The legal framework in India shows no paucity in promoting a specialised dispute resolution, whether it is through the introduction of section 89 of the Code of Civil procedure, which mandates the referral of cases to ADR mechanisms, or the enactment of the Commercial Courts, Commercial Division and Commercial Appellate Division of High Courts Act, 2015. Nonetheless, the dismal functioning of domestic institutions such as FICCI’s Indian Council of Arbitration and the ICADR is a predicament to the Indian arbitration regime. The recent closure of LCIA India demonstrates that even the globally-recognised institutions have failed to persuade users of ad-hoc arbitration to incorporate institutional arbitration clauses in their contracts.
Nonetheless, the initiatives of some high courts have made a mark. The Delhi International Arbitration Centre has successfully heard around 900 cases as of now, since its establishment in 2009, while the Bangalore Arbitration Centre has heard 175 cases (as on September 2014) with six international arbitration matters. These figures, of course, look paltry compared to the case load of other institutions in Asia which continue to grow steeply every year.
The Indian government’s ambition to tap the enormous ‘invisible exports’ associated with international commercial arbitration would bear fruit only with the establishment of world-class arbitration centres which offer five-star hearing facilities alongside top-class professional arbitrators. With the opening of the Mumbai Centre for International Arbitration and foreign institutions jostling for India-related work, it is hoped that the arbitration landscape in the country is set to change, enabling Indian cities to emulate the world’s preferred jurisdictions. SIAC’s tie up with the Gujarat International Finance Tec-City and the recent announcement of a BRICS-centric arbitration centre in Delhi shows a lot of promise.

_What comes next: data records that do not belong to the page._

(* ===== verification/Vulkan.v ===== *)
(** * The Vulkan back end

    [graphics/vulkan/VulkanDevice.cpp]: the device's tables of resources, its
    swapchain and its frames.  The Vulkan loader is an environment: [World] says
    what it answers, and [Driver] keeps what it holds for the caller -- which
    objects are alive, the bytes of mapped memory, the state of each fence, the
    command buffers that were submitted. *)
From S2P Require Import Prelude Gal.
Import Gal.

(** ** The driver *)

Inductive VkResult := VK_SUCCESS | VK_SUBOPTIMAL_KHR | VK_ERROR_OUT_OF_DATE_KHR | VK_OTHER (code : Z).
#[global] Instance VkResult_eq_dec : EqDecision VkResult.
Proof. solve_decision. Defined.

Inductive VkFormat :=
  | VK_FORMAT_UNDEFINED
  | VK_FORMAT_R8G8B8A8_UNORM
  | VK_FORMAT_B8G8R8A8_UNORM
  | VK_FORMAT_R8G8B8A8_SRGB
  | VK_FORMAT_B8G8R8A8_SRGB
  | VK_FORMAT_R16G16B16A16_SFLOAT
  | VK_FORMAT_R32G32B32A32_SFLOAT
  | VK_FORMAT_D32_SFLOAT
  | VK_FORMAT_D24_UNORM_S8_UINT
  | VK_FORMAT_OTHER (code : Z).
#[global] Instance VkFormat_eq_dec : EqDecision VkFormat.
Proof. solve_decision. Defined.

(** Usage flags, as the list of those set. *)
Inductive VkUsage :=
  | USE_SAMPLED | USE_STORAGE | USE_COLOR_ATTACHMENT | USE_DEPTH_STENCIL_ATTACHMENT
  | USE_VERTEX_BUFFER | USE_INDEX_BUFFER | USE_UNIFORM_BUFFER | USE_STORAGE_BUFFER
  | USE_TRANSFER_DST | USE_TRANSFER_SRC.

(** The objects a caller owns, with what they were created from. *)
Inductive Obj :=
  | OInstance (validation : bool)
  | OSurface
  | ODevice (families : list Z)
  | OCommandPool (family : Z)
  | OFence
  | OSemaphore
  | OSwapchain (images : Z) (format : VkFormat) (width height : Z) (shared vsync : bool)
  | OImageView (image : Z) (format : VkFormat)
  | OBuffer (size : Z) (usage : list VkUsage)
  | OImage (three_d : bool) (format : VkFormat) (width height depth mips layers : Z) (usage : list VkUsage)
  | OMemory (size typeIndex : Z)
  | OSampler (nearest repeat aniso : bool)
  | OShaderModule (code : bytes)
  | OPipelineLayout
  | OPipeline (vs fs layout : Z).

Inductive Class_ :=
  | CInstance | CSurface | CDevice | CCommandPool | CFence | CSemaphore | CSwapchain | CImageView
  | CBuffer | CImage | CMemory | CSampler | CShaderModule | CPipelineLayout | CPipeline.
#[global] Instance Class_eq_dec : EqDecision Class_.
Proof. solve_decision. Defined.

Definition class (o : Obj) : Class_ :=
  match o with
  | OInstance _ => CInstance | OSurface => CSurface | ODevice _ => CDevice | OCommandPool _ => CCommandPool
  | OFence => CFence | OSemaphore => CSemaphore | OSwapchain _ _ _ _ _ _ => CSwapchain
  | OImageView _ _ => CImageView | OBuffer _ _ => CBuffer | OImage _ _ _ _ _ _ _ _ => CImage
  | OMemory _ _ => CMemory | OSampler _ _ _ => CSampler | OShaderModule _ => CShaderModule
  | OPipelineLayout => CPipelineLayout | OPipeline _ _ _ => CPipeline
  end.

Inductive FenceState := Signaled | Unsignaled | InFlight.
#[global] Instance FenceState_eq_dec : EqDecision FenceState.
Proof. solve_decision. Defined.

Inductive Layout := L_UNDEFINED | L_TRANSFER_DST | L_PRESENT_SRC | L_SHADER_READ_ONLY.
Inductive Cmd :=
  | CmdBarrier (image : Z) (from to : Layout)
  | CmdClear (image : Z) (color : ClearColor)
  | CmdCopy (buffer image width height : Z).

(** A handle is a number the driver has not used before; 0 is the null handle. *)
Record Driver := mkDriver {
  d_next : Z;
  d_live : gmap Z Obj;
  d_mem : gmap Z bytes;
  d_fences : gmap Z FenceState;
  d_submitted : list (list Cmd);
  d_calls : nat
}.

(** What the host answers: the result of each fallible call by its number, and the
    data of the queries. *)
Record Caps := mkCaps {
  currentExtent : Z * Z; minImageExtent : Z * Z; maxImageExtent : Z * Z; minImageCount : Z; maxImageCount : Z
}.
Record World := mkWorld {
  w_result : nat -> VkResult;
  w_validation : bool;
  w_surface : bool;
  w_devices : list (list (bool * bool));
  w_reqs : Obj -> Z * Z;
  w_memTypes : list (bool * bool);
  w_caps : Caps;
  w_formats : list (VkFormat * bool);
  w_swapImages : list Z;
  w_acquire : nat -> Z
}.

(** How a call ends without returning: a mutex locked twice by one thread, a wait
    on a fence that nothing will signal, an object or a range the driver does not
    have, a command for a buffer that is not recording, the first element of an
    empty list. *)
Inductive Fault := SelfDeadlock | NeverSignaled | InvalidObject (h : Z) (c : Class_) | InvalidRange | NotRecording | NoElement.

(** ** Conversions *)

Definition toVkFormat (f : Format) : VkFormat :=
  match f with
  | R8G8B8A8_Unorm => VK_FORMAT_R8G8B8A8_UNORM
  | B8G8R8A8_Unorm => VK_FORMAT_B8G8R8A8_UNORM
  | R8G8B8A8_Srgb => VK_FORMAT_R8G8B8A8_SRGB
  | B8G8R8A8_Srgb => VK_FORMAT_B8G8R8A8_SRGB
  | R16G16B16A16_Sfloat => VK_FORMAT_R16G16B16A16_SFLOAT
  | R32G32B32A32_Sfloat => VK_FORMAT_R32G32B32A32_SFLOAT
  | D32_Sfloat => VK_FORMAT_D32_SFLOAT
  | D24_Unorm_S8_Uint => VK_FORMAT_D24_UNORM_S8_UINT
  | Unknown => VK_FORMAT_UNDEFINED
  end.

Definition fromVkFormat (f : VkFormat) : Format :=
  match f with
  | VK_FORMAT_R8G8B8A8_UNORM => R8G8B8A8_Unorm
  | VK_FORMAT_B8G8R8A8_UNORM => B8G8R8A8_Unorm
  | VK_FORMAT_R8G8B8A8_SRGB => R8G8B8A8_Srgb
  | VK_FORMAT_B8G8R8A8_SRGB => B8G8R8A8_Srgb
  | VK_FORMAT_R16G16B16A16_SFLOAT => R16G16B16A16_Sfloat
  | VK_FORMAT_R32G32B32A32_SFLOAT => R32G32B32A32_Sfloat
  | VK_FORMAT_D32_SFLOAT => D32_Sfloat
  | VK_FORMAT_D24_UNORM_S8_UINT => D24_Unorm_S8_Uint
  | VK_FORMAT_UNDEFINED | VK_FORMAT_OTHER _ => Unknown
  end.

The ease of access with multiple non-stop flights from all geographies makes cities like Mumbai and Delhi suitable to host international arbitrations. Further, the government’s proposal to open up the legal services sector to foreign participation is a step in the right direction which is in line with the 2012 judgment of the Madras high court in A.K. Balaji v. Govt. of India that allowed the entry of foreign lawyers to India on a ‘fly in, fly out’ basis to conduct international arbitrations. All in all, arbitration enthusiasts are sanguine about the prospects of seeing a makeover in the ‘arbitral litigation’ trend of Indian disputants, a cultural transformation in the ‘disputology’ of Indian judges and lawyers, and see a spur of arbitration activities in India’s legal landscape.
Harisankar K. Sathyapalan is a doctoral candidate in law at the National University of Singapore and Madhu Sivaraman is director (research and projects) at the Centre for Public Policy Research, Kochi. The views expressed are personal.